What needs to be done
Once the line holding "Lemma prepare_ack_layout c" is found in the listing below, write it out and each later line exactly, up to and including the one holding "replace (picoquic_frame_type_ack :: h".
BEGIN Provided material
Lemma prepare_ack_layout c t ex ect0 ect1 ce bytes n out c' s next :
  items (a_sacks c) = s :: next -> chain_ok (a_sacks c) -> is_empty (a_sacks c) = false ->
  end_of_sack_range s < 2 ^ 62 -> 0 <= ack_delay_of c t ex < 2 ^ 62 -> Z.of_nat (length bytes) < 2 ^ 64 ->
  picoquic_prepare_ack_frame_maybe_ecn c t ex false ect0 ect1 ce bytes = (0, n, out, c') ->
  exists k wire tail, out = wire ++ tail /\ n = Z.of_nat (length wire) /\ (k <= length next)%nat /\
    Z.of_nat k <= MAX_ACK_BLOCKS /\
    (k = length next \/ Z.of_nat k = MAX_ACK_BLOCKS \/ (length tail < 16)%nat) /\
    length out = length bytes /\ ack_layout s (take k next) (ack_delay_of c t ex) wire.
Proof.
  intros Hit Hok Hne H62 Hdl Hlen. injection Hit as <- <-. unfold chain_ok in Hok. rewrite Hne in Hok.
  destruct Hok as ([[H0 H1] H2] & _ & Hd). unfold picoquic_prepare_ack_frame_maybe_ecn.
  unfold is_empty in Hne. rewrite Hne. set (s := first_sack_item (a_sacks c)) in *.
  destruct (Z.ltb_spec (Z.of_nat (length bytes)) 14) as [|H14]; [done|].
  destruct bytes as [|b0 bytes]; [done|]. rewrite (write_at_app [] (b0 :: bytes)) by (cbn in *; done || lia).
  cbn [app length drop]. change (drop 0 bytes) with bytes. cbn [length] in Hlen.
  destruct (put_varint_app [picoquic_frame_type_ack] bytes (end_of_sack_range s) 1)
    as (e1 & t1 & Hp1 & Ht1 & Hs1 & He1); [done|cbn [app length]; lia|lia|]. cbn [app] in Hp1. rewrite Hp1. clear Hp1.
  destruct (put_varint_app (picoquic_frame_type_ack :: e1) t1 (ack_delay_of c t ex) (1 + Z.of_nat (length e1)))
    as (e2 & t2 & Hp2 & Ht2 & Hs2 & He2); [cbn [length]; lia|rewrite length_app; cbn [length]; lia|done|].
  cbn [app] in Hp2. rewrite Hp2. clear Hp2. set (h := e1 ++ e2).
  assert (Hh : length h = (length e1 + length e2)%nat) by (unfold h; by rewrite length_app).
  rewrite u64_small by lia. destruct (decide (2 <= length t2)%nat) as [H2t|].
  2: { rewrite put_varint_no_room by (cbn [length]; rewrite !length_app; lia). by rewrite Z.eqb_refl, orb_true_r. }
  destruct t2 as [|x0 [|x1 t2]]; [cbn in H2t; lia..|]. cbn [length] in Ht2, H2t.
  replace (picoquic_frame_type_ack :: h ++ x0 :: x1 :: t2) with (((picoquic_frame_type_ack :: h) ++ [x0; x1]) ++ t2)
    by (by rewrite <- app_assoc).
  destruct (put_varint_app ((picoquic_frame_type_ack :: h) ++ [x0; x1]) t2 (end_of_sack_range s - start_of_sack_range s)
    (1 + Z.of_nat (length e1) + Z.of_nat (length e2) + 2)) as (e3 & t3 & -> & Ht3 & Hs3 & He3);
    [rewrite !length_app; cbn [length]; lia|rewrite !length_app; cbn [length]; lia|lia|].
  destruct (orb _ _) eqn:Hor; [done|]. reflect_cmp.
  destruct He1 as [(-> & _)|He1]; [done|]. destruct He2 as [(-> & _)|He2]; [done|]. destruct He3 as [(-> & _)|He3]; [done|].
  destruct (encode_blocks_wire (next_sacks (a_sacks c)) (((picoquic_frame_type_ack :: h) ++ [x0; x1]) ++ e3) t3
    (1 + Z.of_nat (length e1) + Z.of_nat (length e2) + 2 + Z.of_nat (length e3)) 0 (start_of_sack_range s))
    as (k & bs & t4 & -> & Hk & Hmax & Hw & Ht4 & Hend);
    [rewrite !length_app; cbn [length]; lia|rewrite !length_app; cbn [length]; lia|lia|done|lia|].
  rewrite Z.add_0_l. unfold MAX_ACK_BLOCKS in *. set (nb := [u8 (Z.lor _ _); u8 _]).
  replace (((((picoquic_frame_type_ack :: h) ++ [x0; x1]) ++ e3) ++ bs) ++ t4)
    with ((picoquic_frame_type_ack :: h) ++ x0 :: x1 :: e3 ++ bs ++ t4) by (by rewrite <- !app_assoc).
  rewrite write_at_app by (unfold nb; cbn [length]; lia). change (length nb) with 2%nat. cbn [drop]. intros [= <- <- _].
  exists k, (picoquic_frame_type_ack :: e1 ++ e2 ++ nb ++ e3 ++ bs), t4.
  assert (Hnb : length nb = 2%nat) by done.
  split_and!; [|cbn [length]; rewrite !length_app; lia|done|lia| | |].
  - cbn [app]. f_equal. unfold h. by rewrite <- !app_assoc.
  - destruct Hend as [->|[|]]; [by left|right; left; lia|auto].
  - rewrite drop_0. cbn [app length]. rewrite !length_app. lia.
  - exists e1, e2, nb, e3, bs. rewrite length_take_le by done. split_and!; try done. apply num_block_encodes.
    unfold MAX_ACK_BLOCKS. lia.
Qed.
END Provided material
BEGIN Provided material
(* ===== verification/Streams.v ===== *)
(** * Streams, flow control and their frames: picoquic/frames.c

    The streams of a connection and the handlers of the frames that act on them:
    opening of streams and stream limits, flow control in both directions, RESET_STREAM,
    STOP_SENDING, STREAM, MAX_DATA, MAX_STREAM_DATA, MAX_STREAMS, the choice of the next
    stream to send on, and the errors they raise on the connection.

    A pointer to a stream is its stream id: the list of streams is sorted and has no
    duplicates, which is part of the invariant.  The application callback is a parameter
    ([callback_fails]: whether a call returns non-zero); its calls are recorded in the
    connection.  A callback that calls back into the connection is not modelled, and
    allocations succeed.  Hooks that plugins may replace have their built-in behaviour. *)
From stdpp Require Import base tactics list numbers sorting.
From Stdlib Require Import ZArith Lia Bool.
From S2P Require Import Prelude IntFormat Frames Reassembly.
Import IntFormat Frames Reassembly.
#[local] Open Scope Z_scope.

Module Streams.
END Provided material
Solution to this task
Lemma prepare_ack_layout c t ex ect0 ect1 ce bytes n out c' s next :
  items (a_sacks c) = s :: next -> chain_ok (a_sacks c) -> is_empty (a_sacks c) = false ->
  end_of_sack_range s < 2 ^ 62 -> 0 <= ack_delay_of c t ex < 2 ^ 62 -> Z.of_nat (length bytes) < 2 ^ 64 ->
  picoquic_prepare_ack_frame_maybe_ecn c t ex false ect0 ect1 ce bytes = (0, n, out, c') ->
  exists k wire tail, out = wire ++ tail /\ n = Z.of_nat (length wire) /\ (k <= length next)%nat /\
    Z.of_nat k <= MAX_ACK_BLOCKS /\
    (k = length next \/ Z.of_nat k = MAX_ACK_BLOCKS \/ (length tail < 16)%nat) /\
    length out = length bytes /\ ack_layout s (take k next) (ack_delay_of c t ex) wire.
Proof.
  intros Hit Hok Hne H62 Hdl Hlen. injection Hit as <- <-. unfold chain_ok in Hok. rewrite Hne in Hok.
  destruct Hok as ([[H0 H1] H2] & _ & Hd). unfold picoquic_prepare_ack_frame_maybe_ecn.
  unfold is_empty in Hne. rewrite Hne. set (s := first_sack_item (a_sacks c)) in *.
  destruct (Z.ltb_spec (Z.of_nat (length bytes)) 14) as [|H14]; [done|].
  destruct bytes as [|b0 bytes]; [done|]. rewrite (write_at_app [] (b0 :: bytes)) by (cbn in *; done || lia).
  cbn [app length drop]. change (drop 0 bytes) with bytes. cbn [length] in Hlen.
  destruct (put_varint_app [picoquic_frame_type_ack] bytes (end_of_sack_range s) 1)
    as (e1 & t1 & Hp1 & Ht1 & Hs1 & He1); [done|cbn [app length]; lia|lia|]. cbn [app] in Hp1. rewrite Hp1. clear Hp1.
  destruct (put_varint_app (picoquic_frame_type_ack :: e1) t1 (ack_delay_of c t ex) (1 + Z.of_nat (length e1)))
    as (e2 & t2 & Hp2 & Ht2 & Hs2 & He2); [cbn [length]; lia|rewrite length_app; cbn [length]; lia|done|].
  cbn [app] in Hp2. rewrite Hp2. clear Hp2. set (h := e1 ++ e2).
  assert (Hh : length h = (length e1 + length e2)%nat) by (unfold h; by rewrite length_app).
  rewrite u64_small by lia. destruct (decide (2 <= length t2)%nat) as [H2t|].
  2: { rewrite put_varint_no_room by (cbn [length]; rewrite !length_app; lia). by rewrite Z.eqb_refl, orb_true_r. }
  destruct t2 as [|x0 [|x1 t2]]; [cbn in H2t; lia..|]. cbn [length] in Ht2, H2t.
  replace (picoquic_frame_type_ack :: h ++ x0 :: x1 :: t2) with (((picoquic_frame_type_ack :: h) ++ [x0; x1]) ++ t2)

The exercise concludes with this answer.